Embedded computer systems are electronic systems that include a microcomputer to perform
specific dedicated tasks. The computer is hidden inside these products. Embedded
systems are ubiquitous. Every week millions of tiny computer chips come pouring out
of factories like Freescale, Microchip, Philips, Texas Instruments, Silicon Labs, and
Mitsubishi finding their way into our everyday products. Our global economy, our production
of food, our transportation systems, our military defense, our communication systems,
and even our quality of life depend on the efficiency and effectiveness of these embedded
systems. Engineers play a major role in all phases of this effort: planning, design, analysis,
manufacturing, and marketing. This book provides an introduction to embedded systems,
including both hardware interfacing and software fundamentals.

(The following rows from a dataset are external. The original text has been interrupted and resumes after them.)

(* ===== verification/Str.v ===== *)
(** * String functions

    The functions of the standard library's [str] that the text protocols use,
    on the bytes of a UTF-8 string: ASCII case folding, [trim] over Unicode
    white space, [lines], [split], [find] and the integer parser. *)

From stdpp Require Import list strings.
From Stdlib Require Import String.
From S2P Require Import Prelude.

Definition str (s : string) : list u8 := list_byte_of_string s.
Arguments str s%_string_scope.
Notation byte_eqb := Byte.eqb.

Definition CR : u8 := Byte.x0d.
Definition LF : u8 := Byte.x0a.

(** ** ASCII *)
Definition in_range (lo hi : Z) (b : u8) : bool := (lo <=? b2z b) && (b2z b <=? hi).
Definition is_ascii_digit : u8 -> bool := in_range 0x30 0x39.
Definition is_ascii_upper : u8 -> bool := in_range 0x41 0x5a.
Definition is_ascii_lower : u8 -> bool := in_range 0x61 0x7a.
Definition is_ascii_alphabetic (b : u8) : bool := is_ascii_upper b || is_ascii_lower b.
Definition is_ascii_hexdigit (b : u8) : bool := is_ascii_digit b || in_range 0x41 0x46 b || in_range 0x61 0x66 b.
Definition is_ascii_graphic : u8 -> bool := in_range 0x21 0x7e.
Definition to_ascii_lowercase (s : list u8) : list u8 := map (fun b => if is_ascii_upper b then z2b (b2z b + 32) else b) s.
Definition to_ascii_uppercase (s : list u8) : list u8 := map (fun b => if is_ascii_lower b then z2b (b2z b - 32) else b) s.
Definition eq_ignore_ascii_case (a b : list u8) : bool := bool_decide (to_ascii_lowercase a = to_ascii_lowercase b).

(** ** Searching and splitting *)
Fixpoint strip_prefix (p s : list u8) : option (list u8) :=
  match p, s with
  | [], _ => Some s
  | a :: p, b :: s => if byte_eqb a b then strip_prefix p s else None
  | _ :: _, [] => None
  end.
Definition starts_with (p s : list u8) : bool := match strip_prefix p s with Some _ => true | None => false end.
(** [str::find] of a pattern: the first place it starts at. *)
Fixpoint find_sub (p s : list u8) : option nat :=
  if starts_with p s then Some O else match s with [] => None | _ :: s => S <$> find_sub p s end.
(** [str::find] of a class of bytes. *)
Fixpoint find_byte (test : u8 -> bool) (s : list u8) : option nat :=
  match s with [] => None | b :: s => if test b then Some O else S <$> find_byte test s end.
Definition split_once_by (test : u8 -> bool) (s : list u8) : option (list u8 * list u8) :=
  (fun i => (take i s, drop (S i) s)) <$> find_byte test s.
Definition split_once (c : u8) : list u8 -> option (list u8 * list u8) := split_once_by (byte_eqb c).
(** [split] at a class of bytes: always at least one part. *)
Fixpoint split_by (test : u8 -> bool) (s : list u8) : list (list u8) :=
  match s with
  | [] => [[]]
  | b :: s =>
      if test b then [] :: split_by test s else
      match split_by test s with part :: parts => (b :: part) :: parts | [] => [[b]] end
  end.
(** [split(pattern).next()]: the text before the first pattern. *)
Definition before (p s : list u8) : list u8 := match find_sub p s with Some i => take i s | None => s end.
Fixpoint split_str (fuel : nat) (p s : list u8) : list (list u8) :=
  match fuel with
  | O => [s]
  | S fuel => match find_sub p s with Some i => take i s :: split_str fuel p (drop (i + length p) s) | None => [s] end
  end.
Definition split (p s : list u8) : list (list u8) := split_str (length s) p s.

(** [str::lines]: the pieces between line feeds; a carriage return goes with
    the line feed it precedes, an unterminated last line keeps it. *)
Fixpoint split_lines (s : list u8) : list (list u8 * bool) :=
  match s with
  | [] => []
  | b :: s =>
      if byte_eqb b LF then ([], true) :: split_lines s else
      match split_lines s with (line, ended) :: rest => (b :: line, ended) :: rest | [] => [([b], false)] end
  end.
Definition strip_cr (line : list u8) : list u8 :=
  match rev line with b :: r => if byte_eqb b CR then rev r else line | [] => line end.
Definition lines (s : list u8) : list (list u8) :=
  map (fun '(line, ended) => if ended : bool then strip_cr line else line) (split_lines s).

(** ** White space *)

(** The encodings of the characters [char::is_whitespace] holds of. *)
Definition WHITE_SPACE : list (list u8) :=
  map (map z2b) ([[0x09]; [0x0a]; [0x0b]; [0x0c]; [0x0d]; [0x20]; [0xc2; 0x85]; [0xc2; 0xa0]; [0xe1; 0x9a; 0x80];
    [0xe2; 0x80; 0xa8]; [0xe2; 0x80; 0xa9]; [0xe2; 0x80; 0xaf]; [0xe2; 0x81; 0x9f]; [0xe3; 0x80; 0x80]]
    ++ map (fun i => [0xe2; 0x80; 0x80 + i]) (zrange 11)).
Fixpoint strip_any (patterns : list (list u8)) (s : list u8) : option (list u8) :=
  match patterns with
  | [] => None
  | p :: patterns => match strip_prefix p s with Some rest => Some rest | None => strip_any patterns s end
  end.
Fixpoint trim_with (patterns : list (list u8)) (fuel : nat) (s : list u8) : list u8 :=
  match fuel with
  | O => s
  | S fuel => match strip_any patterns s with Some rest => trim_with patterns fuel rest | None => s end
  end.
Definition trim_start (s : list u8) : list u8 := trim_with WHITE_SPACE (length s) s.
Definition trim_end (s : list u8) : list u8 := rev (trim_with (map (@rev u8) WHITE_SPACE) (length s) (rev s)).
Definition trim (s : list u8) : list u8 := trim_end (trim_start s).
(** [split_whitespace]: the maximal runs of other characters. *)
Fixpoint words (fuel : nat) (word : list u8) (s : list u8) : list (list u8) :=
  let close rest := match word with [] => rest | _ => rev word :: rest end in
  match fuel with
  | O => close []
  | S fuel =>
      match strip_any WHITE_SPACE s with
      | Some rest => close (words fuel [] rest)
      | None => match s with [] => close [] | b :: s => words fuel (b :: word) s end
      end
  end.
Definition split_whitespace (s : list u8) : list (list u8) := words (S (length s)) [] s.

(** ** Integers *)
Definition U8_MAX : Z := 0xff.
Definition to_digit (radix : Z) (b : u8) : option Z :=
  let z := b2z b in
  d ← (if is_ascii_digit b then Some (z - 0x30)
       else if is_ascii_lower b then Some (z - 0x61 + 10)
       else if is_ascii_upper b then Some (z - 0x41 + 10) else None);
  if d <? radix then Some d else None.
Fixpoint digits_value (radix : Z) (value : Z) (s : list u8) : option Z :=
  match s with [] => Some value | b :: s => d ← to_digit radix b; digits_value radix (value * radix + d) s end.
(** [from_str_radix] of an unsigned type: an optional plus, at least one digit,
    and the value in range. *)
Definition parse_unsigned (radix max : Z) (s : list u8) : option Z :=
  let digits := match s with b :: s' => if byte_eqb b Byte.x2b then s' else s | [] => s end in
  match digits with
  | [] => None
  | _ => value ← digits_value radix 0 digits; if value <=? max then Some value else None
  end.
Definition parse_i64 (s : list u8) : option Z :=
  match s with
  | b :: digits =>
      if byte_eqb b Byte.x2d then
        match digits with
        | [] => None
        | _ => value ← digits_value 10 0 digits; if value <=? 2 ^ 63 then Some (- value) else None
        end
      else parse_unsigned 10 (2 ^ 63 - 1) s
  | [] => None
  end.

(** [Display] of an unsigned integer. *)
Fixpoint decimal_loop (fuel : nat) (value : Z) (digits : list u8) : list u8 :=
  let digits := z2b (0x30 + value mod 10) :: digits in
  match fuel with
  | O => digits
  | S fuel => if value <? 10 then digits else decimal_loop fuel (value / 10) digits
  end.
Definition decimal_text (value : Z) : list u8 := decimal_loop 19 value [].
(* ===== verification/Rtsp.v ===== *)
(** * RTSP signaling

    What [nvst_rtsp.rs] makes of the text it exchanges with the server: the
    framing of the replies, the attributes of the session description, the
    negotiation values, and the search for the video peer.  The web socket,
    TLS and the clock are parameters.  A [String] is its UTF-8 bytes, a header
    map the list of its entries, an error its code. *)

From stdpp Require Import list strings.
From Stdlib Require Import String.
From S2P Require Import Prelude Text Str Control Reports.

Inductive RtspError :=
  | RtspFailed | SequenceMismatch | RtspTimeout | MissingVideoPeer | QosVersionInvalid | QosVersionUnsupported
  | QosPacingUnsupported | QosSizeInvalid | QosSizeUnsupported | SignalingForbidden | MissingEndpoint | InvalidEndpoint
  | OtherError (code : Z).
#[export] Instance RtspError_eq_dec : EqDecision RtspError.
Proof. solve_decision. Defined.

Definition MAX_REQUEST_RESPONSE_BYTES : Z := 4 * 1024 * 1024.
Definition SETUP_PEER_RETRY_ROUNDS : Z := 3.
Definition MAX_NVST_VIDEO_PEER_PORTS : Z := 16.

(** ** Replies *)
Record RtspResponse := {
  status : Z;
  status_text : list u8;
  headers : list (list u8 * list u8);
  body : list u8
}.
Fixpoint header_get (name : list u8) (headers : list (list u8 * list u8)) : option (list u8) :=
  match headers with
  | [] => None
  | (n, v) :: headers => if bool_decide (n = name) then Some v else header_get name headers
  end.
(** [HashMap::insert] *)
Definition header_insert (name value : list u8) (headers : list (list u8 * list u8)) : list (list u8 * list u8) :=
  (name, value) :: List.filter (fun h => negb (bool_decide (fst h = name))) headers.
Definition header_value (response : RtspResponse) (name : list u8) : option (list u8) :=
  header_get (to_ascii_lowercase name) (headers response).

This book employs a bottom-up educational approach. The overall educational objective
is to allow students to discover how the computer interacts with its environment. It
will provide hands-on experiences of how an embedded system could be used to solve
Electrical Engineering (EE) problems. The focus will be on understanding and analysis,
with an introduction to design. The optical sensors, motors, sampling ADCs and DACs are
the chosen mechanism to bridge the Computer Engineering (CE) and EE worlds. EE concepts
include Ohms Law, LED voltage/current, resistance measurement, and stepper
motor control. CE concepts include I/O device drivers, debugging, stacks, queues, local
variables and interrupts. This book is based on the Freescale 9S12. This book can be used
effectively with any of the 9S12 derivatives, such as 9S12C32, 9S12DG256, 9S12DP512,
and 9S12E128. The hardware construction is performed on a breadboard and debugged
using a multimeter (students learn to measure voltage and resistance). Software is developed
in 9S12 assembly; labs may be simulated-only or first simulated and then run on the
real 9S12 system. Software debugging occurs during the simulation stage. Device testing
occurs on the final product.
One way to sort the broad range of topics within EE and CE is to group them into three
categories: components, interfaces, and systems. Electrical and Computer Engineering curriculi
devote considerable effort to teaching how to design the components within a system.
Components include physical devices, analog circuits, digital circuits, power circuits, digital
signal processing, data structures, and software algorithms. Interfacing in general and
this book, in specific, address the important task of connecting these components together.
So, one effective way to educate engineering students is to first teach them how to build
components, then teach them how to connect components together (this book). After the
student learns how to build things and connect them together, then the student can be taught
how to build systems. Of course, once a system is complete, it can be interfaced with other
systems to solve more complex problems.